[Start of section]
Definition local_ok (a : Analyzer) (S : gset string) (e : Expr) : Prop :=
  match ex_kind e with
  | EBorrow _ operand => is_place operand = true
  | EAwait _ => an_async a = true
  | ELiteral (LitIdentifier name) => name ∈ S ∨ name = "none" ∨ is_Some (an_functions a !! name)
  | EPath segments => ∃ enum_name variant_name,
      segments = [enum_name; variant_name] ∧ enum_variant enum_name variant_name a = Some []
  | ECall callee arguments => callee_ok a S callee arguments
  | _ => True
  end.

Inductive reached (a : Analyzer) (S : gset string) (e : Expr) : Prop :=
| reached_intro :
    ex_span e ∈ dom (an_expression_types a) →
    local_ok a S e →
    (∀ S' c, (S', c) ∈ scoped_children S e → reached a S' c) →
    reached a S e.

Definition all_reached (a : Analyzer) (l : list (gset string * Expr)) : Prop :=
  ∀ S e, (S, e) ∈ l → reached a S e.

Lemma all_reached_nil a : all_reached a [].
Proof. intros S e H. by apply not_elem_of_nil in H. Qed.

Lemma all_reached_cons a S e l : reached a S e → all_reached a l → all_reached a ((S, e) :: l).
Proof. intros H Hl S' e' [[= -> ->]|]%elem_of_cons; auto. Qed.

Lemma all_reached_app a l k : all_reached a l → all_reached a k → all_reached a (l ++ k).
Proof. intros Hl Hk S e [|]%elem_of_app; auto. Qed.

Lemma enum_variant_extends a b t v : extends a b → enum_variant t v b = enum_variant t v a.
Proof. intros H. unfold enum_variant. by rewrite (ext_enums _ _ H). Qed.

Create HintDb reached.
#[export] Hint Resolve all_reached_nil all_reached_cons all_reached_app : reached.
#[export] Hint Opaque all_reached : reached.

(** ** Inference *)

Section inference_steps.
Context (file : string).
Abbreviation inf := (infer_expr file).

Definition infers (e : Expr) : Prop :=
  ∀ S scope expected a t b, inf e scope expected a = (t, b) → dom scope ⊆ S →
    step a b (λ c, reached c S e).

Lemma infer_items_step expected scope S items :
  Forall infers items → dom scope ⊆ S →
  ∀ t a t' b, infer_items file inf expected scope items t a = (t', b) →
    step a b (λ c, all_reached c (map (pair S) items)).
Proof.
  intros Hf HS. induction Hf as [|e items He _ IH]; intros t a t' b; cbn.
  { intros [= <- <-]. apply step_refl. eauto with reached. }
  destruct (inf e scope expected a) as [actual a1] eqn:E. intros H.
  specialize (He S _ _ _ _ _ E HS).
  assert (step a1 b (λ c, all_reached c (map (pair S) items))) as Hrest.
  { destruct t; try exact (IH _ _ _ _ H);
      (eapply step_weaken; [eapply step_trans; [apply require_compatible_step|exact (IH _ _ _ _ H)]|]); naive_solver. }
  eapply step_weaken; [exact (step_trans _ _ _ _ _ He Hrest)|]. intros c _ [? ?]. cbn in *. auto with reached.
Qed.

Lemma infer_arguments_step context scope S arguments :
  Forall (λ x, infers (argument_value x)) arguments → dom scope ⊆ S →
  ∀ types a, step a (infer_arguments file inf context scope arguments types a)
    (λ c, length types = length arguments → all_reached c (map (pair S) (map argument_value arguments))).
Proof.
  intros Hf HS. induction Hf as [|[n e sp] arguments He _ IH]; intros [|ty types] a; cbn;
    try (apply step_refl; cbn; eauto with reached; done).
  destruct (inf e scope (Some ty) a) as [actual a1] eqn:E.
  specialize (He S _ _ _ _ _ E HS).
  eapply step_weaken; [eapply step_trans; [exact He|eapply step_trans; [apply require_compatible_step|apply IH]]|].
  intros c _ (? & _ & ?) Hlen. cbn in *. auto with reached.
Qed.

Lemma infer_all_step scope S arguments :
  Forall (λ x, infers (argument_value x)) arguments → dom scope ⊆ S →
  ∀ a, step a (infer_all inf scope arguments a) (λ c, all_reached c (map (pair S) (map argument_value arguments))).
Proof.
  intros Hf HS. induction Hf as [|[n e sp] arguments He _ IH]; intros a; cbn.
  { apply step_refl. eauto with reached. }
  destruct (inf e scope None a) as [actual a1] eqn:E.
  specialize (He S _ _ _ _ _ E HS).
  eapply step_weaken; [eapply step_trans; [exact He|apply IH]|]. intros c _ [? ?]. cbn in *. auto with reached.
Qed.

Lemma infer_first_step scope arguments a t b :
  Forall (λ x, infers (argument_value x)) arguments →
  infer_first inf arguments scope a = (t, b) → step a b (λ _, True).
Proof.
  intros [|[n e sp] l He _]; cbn.
  - intros [= <- <-]. by apply step_refl.
  - intros E. by eapply step_weaken; [exact (He (dom scope) _ _ _ _ _ E (reflexivity _))|].
Qed.

(** The three kinds of constructors report or have the arity of their fields. *)
Definition constructs (type_name variant_name : string) (a : Analyzer)
    (r : option (list ResolvedType * ResolvedType) * Analyzer) : Prop :=
  match r with
  | (Some (fields, _), b) => step a b (λ c, constructor_arity c type_name variant_name = Some (length fields))
  | (None, b) => step a b (λ _, False)
  end.

Lemma option_constructor_step v arguments span scope expected a :
  Forall (λ x, infers (argument_value x)) arguments →
  constructs "Option" v a (option_constructor file inf v arguments span scope expected a).
Proof.
  intros Hf. unfold option_constructor.
  set (r := match expected with Some (RtOption item) => (item, a) | _ => infer_first inf arguments scope a end).
  assert (step a r.2 (λ _, True)) as Hr.
  { destruct (infer_first inf arguments scope a) as [t b] eqn:E. apply infer_first_step in E; [|done].
    subst r. destruct expected as [[]|]; try exact E. by apply step_refl. }
  destruct r as [item b]. cbn in Hr. unfold constructs, constructor_arity. cbn.
  destruct (bool_decide (v = "some")); [by eapply step_weaken|].
  destruct (bool_decide (v = "none")); [by eapply step_weaken|].
  eapply step_weaken; [eapply step_trans; [exact Hr|apply (unknown_variant_step _ _ _ _ _ (λ _, False))]|]. by intros c _ [].
Qed.

Lemma result_constructor_step v arguments span scope expected a :
  Forall (λ x, infers (argument_value x)) arguments →
  constructs "Result" v a (result_constructor file inf v arguments span scope expected a).
Proof.
  intros Hf. unfold result_constructor.
  match goal with |- context [let '(types, a) := ?x in _] => set (r := x) end.
  assert (step a r.2 (λ _, True)) as Hr.
  { destruct (infer_first inf arguments scope a) as [t b] eqn:E. apply infer_first_step in E; [|done].
    subst r. destruct expected as [[]|]; repeat case_bool_decide; try exact E; by apply step_refl. }
  destruct r as [[[ok error]|] b]; cbn in Hr; unfold constructs, constructor_arity; cbn;
    [destruct (bool_decide (v = "ok")); [by eapply step_weaken|]; destruct (bool_decide (v = "err"));
       [by eapply step_weaken|]|];
    (eapply step_weaken; [eapply step_trans; [exact Hr|apply (unknown_variant_step _ _ _ _ _ (λ _, False))]|]); by intros c _ [].
Qed.

Lemma enum_constructor_step t v span a :
  t ≠ "Option" → t ≠ "Result" → constructs t v a (enum_constructor file t v span a).
Proof.
  intros H1 H2. unfold enum_constructor, constructs, constructor_arity.
  rewrite !bool_decide_false by done.
  destruct (an_enums a !! t) as [variants|] eqn:E; [|apply push_message_step].
  destruct (find_variant variants v) as [fields|] eqn:Ev; [|apply push_message_step].
  apply step_refl. intros c Hc. rewrite (enum_variant_extends _ _ _ _ Hc). unfold enum_variant. by rewrite E; cbn; rewrite Ev.
Qed.

Lemma infer_constructor_call_step segments arguments span scope S expected a t b :
  Forall (λ x, infers (argument_value x)) arguments → dom scope ⊆ S →
  infer_constructor_call file inf segments arguments span scope expected a = (t, b) →
  step a b (λ c, (∃ ty v, segments = [ty; v] ∧ constructor_arity c ty v = Some (length arguments)) ∧
                 all_reached c (map (pair S) (map argument_value arguments))).
Proof.
  intros Hf HS. unfold infer_constructor_call.
  destruct (split_constructor_path segments) as [[ty v]|] eqn:Ep; [|intros [= <- <-]; apply push_message_step].
  assert (segments = [ty; v]) as ->.
  { destruct segments as [|? [|? [|]]]; try done. by injection Ep as -> ->. }
  match goal with |- context [let '(constructor, a) := ?x in _] => assert (constructs ty v a x) as Hr; [|set (r := x) in *] end.
  { repeat case_bool_decide; subst;
      [by apply option_constructor_step|by apply result_constructor_step|by apply enum_constructor_step]. }
  destruct r as [[[fields result]|] a1]; cbn in Hr.
  2: { intros [= <- <-]. eapply step_weaken; [exact Hr|done]. }
  intros [= <- <-].
  eapply step_weaken; [eapply step_trans; [exact Hr|eapply step_trans; [apply if_step|by apply infer_arguments_step]]|].
  intros c _ (Ha & Hlen & Hall). apply bool_decide_eq_true in Hlen. split; [|by apply Hall].
  exists ty, v. split; [done|]. by rewrite Ha, Hlen.
Qed.

(** Proofs about a method walk along its steps. *)
Lemma infer_expr_unfold e scope expected a :
  inf e scope expected a =
    (let '(t, b) := infer_expr_kind file inf e scope expected a in
     (t, set_expression_types (<[ex_span e := t]> (an_expression_types b)) b)).
Proof. by destruct e. Qed.

Lemma function_name_type name span scope S a t b s :
  inf (Ex (ELiteral (LitIdentifier name)) span) scope None a = (t, b) → dom scope ⊆ S →
  name ∉ S → name ≠ "none" → an_functions a !! name = Some s → t = RtFunction (sig_parameters s) (sig_result s).
Proof.
  rewrite infer_expr_unfold. cbn. intros H HS Hn Hnone Hs.
  rewrite bool_decide_false in H by done.
  assert (scope !! name = None) as Hscope by (apply not_elem_of_dom; set_solver).
  rewrite Hscope, Hs in H. by injection H.
Qed.

Lemma infer_function_call_step callee arguments span scope S a t b :
  is_path callee = false → infers callee → Forall (λ x, infers (argument_value x)) arguments → dom scope ⊆ S →
  infer_function_call file inf callee arguments span scope a = (t, b) →
  step a b (λ c, reached c S callee ∧ all_reached c (map (pair S) (map argument_value arguments)) ∧
                 callee_ok c S callee arguments).
Proof.
  intros Hp Hcallee Hf HS. unfold infer_function_call.
  destruct (inf callee scope None a) as [ct a1] eqn:E.
  pose proof (Hcallee S _ _ _ _ _ E HS) as H1.
  assert (∀ c, extends a c → reached c S callee →
    (∀ ps r, ct = RtFunction ps r → length ps = length arguments) → callee_ok c S callee arguments) as Hok.
  { intros c Hc [_ Hl _] Hlen. unfold callee_ok, local_ok, is_path in *. destruct callee as [kind sp]. cbn in *.
    destruct kind as [| |[]| | | | | | | |]; try done.
    destruct Hl as [|[|[s' Hs']]]; [by left|by right; left|].
    destruct (decide (s ∈ S)); [by left|]. destruct (decide (s = "none")); [by right; left|].
    right; right. exists s'. split; [done|]. eapply Hlen, function_name_type; [exact E|exact HS|done|done|].
    by rewrite <-(ext_functions _ _ Hc). }
  assert (∀ a2, (∀ ps r, ct ≠ RtFunction ps r) → extends a1 a2 → b = infer_all inf scope arguments a2 →
     step a b (λ c, reached c S callee ∧ all_reached c (map (pair S) (map argument_value arguments)) ∧
                    callee_ok c S callee arguments)) as Hother.
  { intros a2 Hct Ha2 ->. pose proof (infer_all_step scope S arguments Hf HS a2) as H2.
    assert (step a1 a2 (λ _, True)) as H12 by by split.
    pose proof (step_trans _ _ _ _ _ H1 (step_trans _ _ _ _ _ H12 H2)) as H. eapply step_weaken; [exact H|].
    intros c Hc (R & _ & A). split; [done|]. split; [done|]. apply Hok; [|done|intros ps r Heq; by destruct (Hct _ _ Heq)].
    etrans; [exact (step_extends _ _ _ H)|done]. }
  destruct ct; intros [= <- <-]; try (eapply Hother; [done| |reflexivity]; apply push_message_extends || done).
  assert (extends a (infer_arguments file inf "call argument" scope arguments parameters
    (if bool_decide (length parameters = length arguments) then a1
     else push_error file "SYL2101" ("function expects " +:+ pretty (length parameters) +:+
            " argument(s), found " +:+ pretty (length arguments)) span a1))) as Hext.
  { etrans; [exact (step_extends _ _ _ H1)|]. etrans; [eapply step_extends, if_step|].
    eapply step_extends. by apply infer_arguments_step with (S := S). }
  eapply step_weaken;
    [eapply step_trans; [exact H1|eapply step_trans; [apply if_step|by apply infer_arguments_step with (S := S)]]|].
  intros c Hc (R & Hlen%bool_decide_eq_true & A).
  split; [done|]. split; [by apply A|]. apply Hok; [by etrans|done|by intros ps r [= <- <-]].
Qed.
[End of section]
§ PROBLEM REQUIREMENTS
Among the lines of the records, copy out each one that contains the word "subst".

§ RESPONSE
    subst r. destruct expected as [[]|]; try exact E. by apply step_refl. }
    subst r. destruct expected as [[]|]; repeat case_bool_decide; try exact E; by apply step_refl. }
  { repeat case_bool_decide; subst;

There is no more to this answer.